• [ASSIGNMENT]
In the records below, find the line that contains "inttype.builtin_lt tgt src" and the line that contains "(** [detail::integral_cast_check<TargetT, SourceT>(x)].", then retype exactly those two lines and every line between them.

*** Opening of INPUT ***

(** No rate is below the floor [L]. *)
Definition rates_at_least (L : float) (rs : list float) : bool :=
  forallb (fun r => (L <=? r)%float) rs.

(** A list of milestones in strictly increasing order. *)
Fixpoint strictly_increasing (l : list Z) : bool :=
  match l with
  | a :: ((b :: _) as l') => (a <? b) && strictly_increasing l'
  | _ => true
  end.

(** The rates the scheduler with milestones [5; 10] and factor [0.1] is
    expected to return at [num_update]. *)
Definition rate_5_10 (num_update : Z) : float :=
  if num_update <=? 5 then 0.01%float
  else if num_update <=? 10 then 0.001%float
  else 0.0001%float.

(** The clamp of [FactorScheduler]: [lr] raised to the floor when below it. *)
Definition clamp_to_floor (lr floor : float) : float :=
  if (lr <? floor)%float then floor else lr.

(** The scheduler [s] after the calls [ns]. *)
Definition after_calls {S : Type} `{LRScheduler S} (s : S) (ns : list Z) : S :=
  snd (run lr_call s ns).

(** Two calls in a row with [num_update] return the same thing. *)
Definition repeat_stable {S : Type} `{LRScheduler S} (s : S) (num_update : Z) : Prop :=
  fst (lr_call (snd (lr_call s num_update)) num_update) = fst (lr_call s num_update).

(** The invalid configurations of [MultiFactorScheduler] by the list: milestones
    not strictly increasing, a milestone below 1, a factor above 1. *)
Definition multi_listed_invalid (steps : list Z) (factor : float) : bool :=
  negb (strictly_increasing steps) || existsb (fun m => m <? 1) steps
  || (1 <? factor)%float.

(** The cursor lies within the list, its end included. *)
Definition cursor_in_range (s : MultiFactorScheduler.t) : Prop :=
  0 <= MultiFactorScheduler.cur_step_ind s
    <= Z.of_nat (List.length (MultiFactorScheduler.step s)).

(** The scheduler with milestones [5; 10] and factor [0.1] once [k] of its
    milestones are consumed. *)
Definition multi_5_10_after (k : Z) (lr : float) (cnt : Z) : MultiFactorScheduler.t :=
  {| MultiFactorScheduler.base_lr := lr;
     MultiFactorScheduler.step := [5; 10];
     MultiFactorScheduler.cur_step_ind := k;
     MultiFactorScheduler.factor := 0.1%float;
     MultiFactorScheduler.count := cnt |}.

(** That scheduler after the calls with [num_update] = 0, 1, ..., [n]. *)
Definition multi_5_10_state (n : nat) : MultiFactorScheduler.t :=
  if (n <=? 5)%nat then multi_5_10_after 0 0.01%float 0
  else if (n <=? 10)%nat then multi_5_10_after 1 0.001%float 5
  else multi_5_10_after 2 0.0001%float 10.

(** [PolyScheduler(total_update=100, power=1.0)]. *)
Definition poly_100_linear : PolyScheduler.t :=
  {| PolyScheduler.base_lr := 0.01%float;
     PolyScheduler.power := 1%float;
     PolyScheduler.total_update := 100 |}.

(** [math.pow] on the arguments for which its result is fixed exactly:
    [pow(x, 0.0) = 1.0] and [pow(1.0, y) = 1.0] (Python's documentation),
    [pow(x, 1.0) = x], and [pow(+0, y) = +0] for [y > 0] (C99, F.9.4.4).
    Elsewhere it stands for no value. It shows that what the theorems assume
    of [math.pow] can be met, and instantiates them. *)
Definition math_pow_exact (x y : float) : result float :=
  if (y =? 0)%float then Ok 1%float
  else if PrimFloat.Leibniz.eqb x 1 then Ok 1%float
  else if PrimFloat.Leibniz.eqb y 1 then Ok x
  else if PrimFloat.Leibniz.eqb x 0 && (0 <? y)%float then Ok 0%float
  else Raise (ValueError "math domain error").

*** Close of INPUT ***
*** Opening of INPUT ***

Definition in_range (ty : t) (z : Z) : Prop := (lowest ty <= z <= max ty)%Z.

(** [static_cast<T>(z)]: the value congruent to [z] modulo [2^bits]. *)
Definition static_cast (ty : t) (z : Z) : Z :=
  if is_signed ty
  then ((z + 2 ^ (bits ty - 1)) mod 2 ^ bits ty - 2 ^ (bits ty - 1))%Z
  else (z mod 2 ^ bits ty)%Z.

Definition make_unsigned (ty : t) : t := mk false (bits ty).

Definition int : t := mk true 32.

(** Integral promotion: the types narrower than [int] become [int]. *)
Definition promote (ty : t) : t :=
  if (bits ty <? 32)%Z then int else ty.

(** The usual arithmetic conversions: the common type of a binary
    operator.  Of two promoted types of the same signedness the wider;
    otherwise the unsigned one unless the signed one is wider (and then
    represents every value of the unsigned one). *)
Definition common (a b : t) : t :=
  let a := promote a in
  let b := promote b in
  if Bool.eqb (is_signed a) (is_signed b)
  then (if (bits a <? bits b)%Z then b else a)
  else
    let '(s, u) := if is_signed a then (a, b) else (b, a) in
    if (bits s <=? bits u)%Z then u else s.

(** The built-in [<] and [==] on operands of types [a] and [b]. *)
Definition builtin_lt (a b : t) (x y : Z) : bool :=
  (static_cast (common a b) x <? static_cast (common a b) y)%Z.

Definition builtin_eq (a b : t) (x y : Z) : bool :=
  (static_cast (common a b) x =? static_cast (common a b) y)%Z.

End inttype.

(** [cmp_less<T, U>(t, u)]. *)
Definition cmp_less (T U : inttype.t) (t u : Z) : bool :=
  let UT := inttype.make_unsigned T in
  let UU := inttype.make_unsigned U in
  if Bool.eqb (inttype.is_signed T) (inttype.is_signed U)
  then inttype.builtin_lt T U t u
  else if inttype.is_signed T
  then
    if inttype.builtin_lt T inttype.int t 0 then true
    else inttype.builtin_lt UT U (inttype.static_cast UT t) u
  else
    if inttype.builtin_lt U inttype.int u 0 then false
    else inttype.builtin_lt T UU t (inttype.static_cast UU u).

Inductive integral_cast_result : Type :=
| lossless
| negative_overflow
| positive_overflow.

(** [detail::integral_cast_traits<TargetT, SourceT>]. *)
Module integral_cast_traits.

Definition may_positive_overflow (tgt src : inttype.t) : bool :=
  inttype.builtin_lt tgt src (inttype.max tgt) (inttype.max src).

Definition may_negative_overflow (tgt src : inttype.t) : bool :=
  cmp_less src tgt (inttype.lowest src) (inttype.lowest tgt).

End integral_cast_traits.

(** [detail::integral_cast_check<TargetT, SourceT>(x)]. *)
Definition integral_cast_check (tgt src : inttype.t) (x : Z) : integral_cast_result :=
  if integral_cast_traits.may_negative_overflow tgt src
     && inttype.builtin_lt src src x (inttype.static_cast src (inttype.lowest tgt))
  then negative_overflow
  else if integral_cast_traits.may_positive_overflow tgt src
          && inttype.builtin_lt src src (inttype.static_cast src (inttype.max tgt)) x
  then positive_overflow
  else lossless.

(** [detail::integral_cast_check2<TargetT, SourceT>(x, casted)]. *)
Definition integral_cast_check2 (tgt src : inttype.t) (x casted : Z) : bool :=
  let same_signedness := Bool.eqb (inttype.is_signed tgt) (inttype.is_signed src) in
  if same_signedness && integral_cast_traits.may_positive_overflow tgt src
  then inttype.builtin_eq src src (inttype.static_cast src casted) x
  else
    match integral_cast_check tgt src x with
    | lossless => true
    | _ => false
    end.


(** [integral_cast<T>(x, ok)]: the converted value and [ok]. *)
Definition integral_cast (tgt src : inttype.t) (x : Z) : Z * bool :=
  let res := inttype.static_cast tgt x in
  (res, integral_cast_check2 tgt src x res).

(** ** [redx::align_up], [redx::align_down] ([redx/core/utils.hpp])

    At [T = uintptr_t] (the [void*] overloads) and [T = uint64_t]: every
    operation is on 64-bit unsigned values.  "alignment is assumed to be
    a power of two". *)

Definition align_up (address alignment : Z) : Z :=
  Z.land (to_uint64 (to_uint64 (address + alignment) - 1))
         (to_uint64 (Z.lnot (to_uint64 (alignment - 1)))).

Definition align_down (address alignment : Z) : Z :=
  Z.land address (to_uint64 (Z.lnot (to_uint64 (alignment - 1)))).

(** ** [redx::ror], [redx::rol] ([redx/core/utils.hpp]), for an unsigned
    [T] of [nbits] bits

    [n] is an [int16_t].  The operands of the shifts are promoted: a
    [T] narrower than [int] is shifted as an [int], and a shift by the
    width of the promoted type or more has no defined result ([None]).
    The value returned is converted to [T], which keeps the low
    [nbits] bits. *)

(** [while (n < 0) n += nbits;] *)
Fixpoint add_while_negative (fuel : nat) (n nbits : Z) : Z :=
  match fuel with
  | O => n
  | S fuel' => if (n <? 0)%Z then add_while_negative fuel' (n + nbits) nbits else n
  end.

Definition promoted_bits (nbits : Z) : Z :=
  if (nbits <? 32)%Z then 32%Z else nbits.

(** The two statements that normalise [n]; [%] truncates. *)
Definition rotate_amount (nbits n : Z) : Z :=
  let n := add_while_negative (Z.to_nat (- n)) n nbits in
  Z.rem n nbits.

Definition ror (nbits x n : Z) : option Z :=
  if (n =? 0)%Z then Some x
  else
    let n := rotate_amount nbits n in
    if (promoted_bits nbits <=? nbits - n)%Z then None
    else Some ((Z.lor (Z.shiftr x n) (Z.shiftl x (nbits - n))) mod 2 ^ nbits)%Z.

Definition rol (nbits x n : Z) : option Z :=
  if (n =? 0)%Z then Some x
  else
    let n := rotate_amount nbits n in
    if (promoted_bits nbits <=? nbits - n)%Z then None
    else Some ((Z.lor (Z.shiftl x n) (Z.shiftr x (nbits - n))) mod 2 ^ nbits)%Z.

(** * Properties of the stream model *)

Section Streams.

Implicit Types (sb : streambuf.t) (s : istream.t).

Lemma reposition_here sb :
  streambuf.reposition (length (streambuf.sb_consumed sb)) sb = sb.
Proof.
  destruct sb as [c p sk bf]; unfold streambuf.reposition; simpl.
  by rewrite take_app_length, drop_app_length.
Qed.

*** Close of INPUT ***

• [TASK ANSWER]
  inttype.builtin_lt tgt src (inttype.max tgt) (inttype.max src).

Definition may_negative_overflow (tgt src : inttype.t) : bool :=
  cmp_less src tgt (inttype.lowest src) (inttype.lowest tgt).

End integral_cast_traits.

(** [detail::integral_cast_check<TargetT, SourceT>(x)]. *)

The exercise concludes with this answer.